**Stored data entries**
---*---

Lemma count_matches_self p l :
  p ∈ l → NoDup (keys l) → Forall (λ kv, kv_complete epr_wf kv = true) l →
  selector_matches epr_cmp p p = Some 1 →
  count_matches epr_cmp p l = Some 1.
Proof.
  induction l as [|q l IH]; intros Hp Hn Hs Hpp; [by apply not_elem_of_nil in Hp|].
  apply NoDup_cons in Hn as [Hk Hn]; apply Forall_cons in Hs as [Hq Hs]; cbn [count_matches].
  apply elem_of_cons in Hp as [->|Hp].
  - rewrite Hpp. simpl. apply kv_wf_inv in Hq as (k & Hq).
    destruct q as [kp v]. destruct Hq as [(t & [= -> ->])|(e & [= -> ->] & _)];
      by rewrite count_matches_other.
  - assert (Hne : kv_key p ≠ kv_key q) by (intros Heq; apply Hk; rewrite <- Heq; by apply list_elem_of_fmap_2).
    assert (Hpw : kv_complete epr_wf p = true) by (rewrite Forall_forall in Hs; by apply Hs).
    apply kv_wf_inv in Hq as (k & Hq). apply kv_wf_inv in Hpw as (kp & Hpw).
    assert (Hm : selector_matches epr_cmp p q = Some 0).
    { destruct Hq as [(t & ->)|(e & -> & He)], Hpw as [(t' & ->)|(e' & -> & He')];
        cbn [selector_matches kv_key] in *;
        by rewrite (ptr_eqb_str kp k), bool_decide_eq_false_2 by congruence. }
    rewrite Hm. simpl. by rewrite IH.
Qed.

Lemma sum_ones {A} (l : list A) : foldr Z.add 0 ((λ _, 1) <$> l) = Z.of_nat (length l).
Proof. induction l as [|x l IH]; [done|]. cbn [fmap list_fmap foldr length]. rewrite IH. lia. Qed.

Lemma mapM_const {A B} (f : A → option B) b l :
  Forall (λ x, f x = Some b) l → mapM f l = Some ((λ _, b) <$> l).
Proof. induction 1 as [|x l Hx _ IH]; simpl; [done|]. by rewrite Hx; simpl; rewrite IH. Qed.

Lemma epr_cmp_eq epr1 epr2 u1 u2 :
  epr_wf epr1 = true → epr_uri epr1 = CStr u1 → epr_uri epr2 = CStr u2 →
  epr_cmp epr1 epr2 =
  Some (if decide (u1 = u2 ∧ length (selectors epr1) = length (selectors epr2)) then 0 else 1).
Proof.
  revert epr2 u1 u2. induction epr1 as [a u sel IH] using epr_induction.
  intros epr2 u1 u2 (a' & u' & -> & -> & Hs & Hn)%epr_wf_inv [= ->] Hu2. cbn [epr_cmp selectors].
  rewrite Hu2, ptr_eqb_str. simpl. case_bool_decide as Hu; simpl; [|by rewrite decide_False by naive_solver].
  destruct (Nat.eqb_spec (length sel) (length (selectors epr2))) as [Hl|Hl]; simpl;
    [|by rewrite decide_False by naive_solver].
  rewrite decide_True by done. rewrite (mapM_const _ 1).
  - simpl. by rewrite sum_ones, Z.eqb_refl.
  - apply Forall_forall. intros p Hp. apply count_matches_self; [done..|].
    rewrite Forall_forall in IH, Hs. specialize (IH p Hp). specialize (Hs p Hp).
    apply kv_wf_inv in Hs as (k & [(t & ->)|(e & -> & He)]); cbn [selector_matches nested] in *;
      rewrite (ptr_eqb_str k k), bool_decide_eq_true_2 by done; cbn [mbind option_bind negb].
    + by rewrite ptr_eqb_str, bool_decide_eq_true_2.
    + destruct e as [ea [| |eu] esel]; [by apply epr_wf_complete, complete_inv in He as (?&?&?&?&?)..|].
      by rewrite (IH _ eu eu), decide_True.
Qed.

(** [epr_cmp] compares the selectors of the first reference with
    themselves: two references to the same resource with the same number of
    selectors compare equal whatever the selectors are. *)
Theorem epr_cmp_ignores_selectors epr1 epr2 u1 u2 :
  epr_wf epr1 = true → epr_uri epr1 = CStr u1 → epr_uri epr2 = CStr u2 →
  epr_cmp epr1 epr2 = Some 0 ↔ u1 = u2 ∧ length (selectors epr1) = length (selectors epr2).
Proof. intros H1 H2 H3. rewrite (epr_cmp_eq _ _ u1 u2) by done. case_decide; naive_solver. Qed.

(** ** The buffer of [epr_to_string] *)

(** 1 for a selector whose reference is NULL. *)
Definition null_value (kv : key_value_t) : Z :=
  match kv with KeyValue _ (VEpr None) => 1 | _ => 0 end.

Definition total (l : list Z) : Z := foldr Z.add 0 l.
Definition str_len (s : string) : Z := Z.of_nat (String.length s).

Lemma str_len_app a b : str_len (a +:+ b) = str_len a + str_len b.
Proof. unfold str_len. rewrite str_length_app. lia. Qed.

Lemma selector_written print b kv n :
  selector_length print kv = Some n →
  ∃ s, selector_string print b kv = Some s ∧ str_len s = n + null_value kv.
Proof.
  destruct kv as [[| |k] v]; try done. cbn [selector_length selector_string deref mbind option_bind].
  destruct (value_string print v) as [o|] eqn:E; [|done]. intros [= <-]. eexists. split; [done|].
  rewrite !str_len_app. unfold str_len at 1 3.
  replace (Z.of_nat (String.length (if b then "?" else "&"))) with 1 by (by destruct b).
  destruct v as [t|[e|]]; simpl in E; simplify_eq/=; [destruct (deref t) as [s|]|destruct (print e) as [s|]|];
    simplify_eq/=; unfold str_len; cbn [String.length]; lia.
Qed.

Lemma selectors_written print b sel : ∀ lens,
  mapM (selector_length print) sel = Some lens →
  ∃ parts, mapM (selector_string print b) sel = Some parts ∧
    str_len (concat_strings parts) = total lens + total (null_value <$> sel).
Proof.
  induction sel as [|kv sel IH]; intros lens Hl; [injection Hl as <-; by exists []|].
  cbn [mapM] in *. bind_inv Hl. injection Hl as <-.
  destruct (selector_written print b kv _ E) as (s & Hs & Hn). destruct (IH _ E0) as (ps & Hp & Ht).
  cbn [fmap list_fmap]. unfold total in *. exists (s :: ps). split; [by rewrite Hs; simpl; rewrite Hp|].
  cbn [concat_strings foldr]. rewrite str_len_app. lia.
Qed.

Lemma epr_to_string_defined a u sel :
  is_Some (epr_to_string (Epr a (CStr u) sel)) ↔
  is_Some (mapM (selector_length epr_to_string) sel) ∧ total (null_value <$> sel) ≤ 0.
Proof.
  cbn [epr_to_string deref mbind option_bind].
  destruct (mapM (selector_length epr_to_string) sel) as [lens|] eqn:E; cbn [mbind option_bind];
    [|split; [by intros [? [=]]|by intros [[? [=]] _]]].
  assert (∃ parts, match sel with
               | [] => Some []
               | kv :: sel =>
                   p ← selector_string epr_to_string true kv;
                   ps ← mapM (selector_string epr_to_string false) sel;
                   Some (p :: ps)
               end = Some parts ∧
    str_len (concat_strings parts) = total lens + total (null_value <$> sel)) as (parts & -> & Hp).
  { destruct sel as [|kv sel]; [injection E as <-; by exists []|]. cbn [mapM] in E. bind_inv E.
    injection E as <-. destruct (selector_written epr_to_string true kv _ E0) as (s & -> & Hn).
    destruct (selectors_written epr_to_string false sel _ E1) as (ps & -> & Ht).
    eexists. split; [done|]. cbn [concat_strings fmap list_fmap]. unfold total in *. cbn [foldr].
    rewrite str_len_app. lia. }
  cbn [mbind option_bind]. fold (total lens). pose proof (str_len_app u (concat_strings parts)) as Ha.
  unfold str_len in *. unfold c_assert.
  destruct (Z.leb_spec (Z.of_nat (String.length (u +:+ concat_strings parts)))
              (Z.of_nat (String.length u) + total lens)); simpl.
  - split; [|by eexists]. intros _. split; [by eexists|lia].
  - split; [by intros [? [=]]|]. intros [_ ?]. lia.
Qed.

(** Every string is there; references in selectors may be NULL. *)
Section Valid.
Context (valid : epr_t → bool).
Definition kv_strings (kv : key_value_t) : bool :=
  match kv with
  | KeyValue k v =>
      ptr_valid k && match v with VText t => ptr_valid t | VEpr None => true | VEpr (Some e) => valid e end
  end.
End Valid.

Fixpoint epr_strings (e : epr_t) : bool :=
  match e with
  | Epr a u sel => ptr_valid a && ptr_valid u && forallb (kv_strings epr_strings) sel
  end.

Lemma null_values_nonneg sel : 0 ≤ total (null_value <$> sel).
Proof.
  induction sel as [|[k [t|[e|]]] sel IH]; unfold total in *; cbn [fmap list_fmap foldr null_value]; lia.
Qed.

(** [epr_to_string] stays inside the buffer it allocates exactly when no
    selector, at any level, holds a NULL reference; for such a selector the
    equals sign it writes was not counted. *)
Theorem epr_to_string_in_bounds e :
  epr_strings e = true → is_Some (epr_to_string e) ↔ epr_complete e = true.
Proof.
  induction e as [a u sel IH] using epr_induction. intros Hv.
  destruct a as [| |a], u as [| |u]; simpl in Hv; try done.
  rewrite epr_to_string_defined, mapM_is_Some. cbn [epr_complete ptr_valid andb].
  induction sel as [|[k v] sel IHs]; [simpl; split; [done|]; split; [constructor|done]|].
  apply Forall_cons in IH as [Hn IH]. cbn [forallb] in *.
  apply andb_true_iff in Hv as [Hkv Hv]. rewrite andb_true_iff, <- (IHs IH Hv), Forall_cons.
  pose proof (null_values_nonneg sel). cbn [kv_strings kv_complete] in *.
  destruct k as [| |k]; try done. cbn [ptr_valid andb] in *.
  unfold total in *. cbn [fmap list_fmap foldr null_value].
  destruct v as [[| |t]|[e|]]; try done; simpl.
  - split; [intros ((_ & ?) & ?)|intros [_ [??]]]; split_and!; try done; by eexists.
  - rewrite <- (Hn Hkv). destruct (epr_to_string e) as [s|]; simpl.
    + split; [intros ((_ & ?) & ?)|intros [_ [??]]]; split_and!; try done; by eexists.
    + split; [intros (([? [=]] & _) & _)|intros [[? [=]] _]].
  - split; [|by intros [[=] _]]. intros ((_ & ?) & ?). lia.
Qed.

(** ** The set of selectors *)

Lemma has_key_spec name sel :
  Forall (λ kv, kv_complete epr_wf kv = true) sel →
  has_key name sel = Some (bool_decide (CStr name ∈ keys sel)).
Proof.
  induction 1 as [|kv sel Hkv _ IH]; [done|].
  apply kv_wf_inv in Hkv as (k & Hk).
  assert (has_key name (kv :: sel) =
    (ptr_eqb (CStr name) (CStr k) ≫= λ b : bool, if b then Some true else has_key name sel)) as ->
    by (by destruct Hk as [(t & ->)|(e & -> & _)]).
  assert (keys (kv :: sel) = CStr k :: keys sel) as -> by (by destruct Hk as [(t & ->)|(e & -> & _)]).
  rewrite ptr_eqb_str. cbn [mbind option_bind]. destruct (bool_decide_reflect (name = k)) as [->|Hc].
  - rewrite bool_decide_eq_true_2; [done|]. rewrite elem_of_cons. by left.
  - rewrite IH. f_equal. apply bool_decide_ext. rewrite elem_of_cons. naive_solver.
Qed.

Lemma epr_wf_eq a u sel :
  Forall (λ kv, kv_complete epr_wf kv = true) sel → NoDup (keys sel) →
  epr_wf (Epr (CStr a) (CStr u) sel) = true.
Proof. intros Hs Hn. simpl. rewrite (proj2 (forallb_Forall _ _) Hs). by apply bool_decide_eq_true. Qed.

Lemma selector_by_name_app name sel kv :
  Forall (λ kv, kv_complete epr_wf kv = true) sel → CStr name ∉ keys sel →
  selector_by_name_loop name (sel ++ [kv]) = selector_by_name_loop name [kv].
Proof.
  induction 1 as [|kv' sel Hkv _ IH]; [done|]. intros [Hk Hks]%not_elem_of_cons.
  apply kv_wf_inv in Hkv as (k & [(t & ->)|(e & -> & _)]); cbn [app selector_by_name_loop kv_key] in *;
    rewrite (ptr_eqb_str k name), bool_decide_eq_false_2 by congruence; cbn [mbind option_bind];
    by apply IH.
Qed.

(** C36: adding a text selector to a well-formed reference keeps it well-formed:
    a name already in use is refused and leaves it unchanged, otherwise the
    selector is appended and can be looked up. *)
Theorem epr_add_selector_spec e name text :
  epr_wf e = true →
  ∃ r e', epr_add_selector_text e name text = Some (r, e') ∧ epr_wf e' = true ∧
    (if decide (CStr name ∈ keys (selectors e)) then r = -1 ∧ e' = e
     else r = 0 ∧ selectors e' = selectors e ++ [KeyValue (CStr name) (VText (CStr text))] ∧
          wsman_epr_selector_by_name e' name = Some (Some text)).
Proof.
  destruct e as [a u sel]. intros He.
  destruct (epr_wf_inv _ _ _ He) as (a' & u' & -> & -> & Hs & Hn).
  unfold epr_add_selector_text, epr_add_selector. cbn [selectors]. rewrite has_key_spec by done.
  cbn [mbind option_bind]. destruct (decide (CStr name ∈ keys sel)) as [Hc|Hc];
    [rewrite bool_decide_eq_true_2 by done|rewrite bool_decide_eq_false_2 by done].
  - by exists (-1), (Epr (CStr a') (CStr u') sel).
  - eexists _, _. split; [done|]. cbn [selectors address epr_uri of_option]. split_and!; try done.
    + apply epr_wf_eq; [apply Forall_app; by repeat constructor|]. unfold keys. rewrite fmap_app.
      apply NoDup_app. split_and!; [done| |repeat constructor; apply not_elem_of_nil].
      intros x Hx Hx'%list_elem_of_singleton. by subst.
    + unfold wsman_epr_selector_by_name. cbn [selectors]. rewrite selector_by_name_app by done.
      cbn [selector_by_name_loop]. by rewrite ptr_eqb_str, bool_decide_eq_true_2.
Qed.

Lemma selector_index_spec name sel : ∀ i,
  Forall (λ kv, kv_complete epr_wf kv = true) sel →
  match selector_index name sel i with
  | None => False
  | Some None => CStr name ∉ keys sel
  | Some (Some j) => ∃ d kv, j = (i + d)%nat ∧ sel !! d = Some kv ∧ kv_key kv = CStr name
  end.
Proof.
  induction sel as [|kv sel IH]; intros i Hs; [apply not_elem_of_nil|].
  apply Forall_cons in Hs as [Hkv Hs]. apply kv_wf_inv in Hkv as (k & Hk).
  assert (Hkk : kv_key kv = CStr k) by (by destruct Hk as [(t & ->)|(e & -> & _)]).
  destruct kv as [kk v]. simpl in Hkk. subst kk. cbn [selector_index].
  rewrite ptr_eqb_str. cbn [mbind option_bind]. case_bool_decide as Hc.
  - subst. exists O, (KeyValue (CStr k) v). split_and!; [lia|done..].
  - specialize (IH (S i) Hs). destruct (selector_index name sel (S i)) as [[j|]|]; [|..|done].
    + destruct IH as (d & kv & -> & Hd & Hkv). exists (S d), kv. split_and!; [lia|done..].
    + unfold keys. rewrite fmap_cons, not_elem_of_cons. split; [simpl; congruence|done].
Qed.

---*---

**THE TASK**
Wherever the word "buffer" appears in a line of the data, copy that line.

**TASK SOLUTION**
(** ** The buffer of [epr_to_string] *)
(** [epr_to_string] stays inside the buffer it allocates exactly when no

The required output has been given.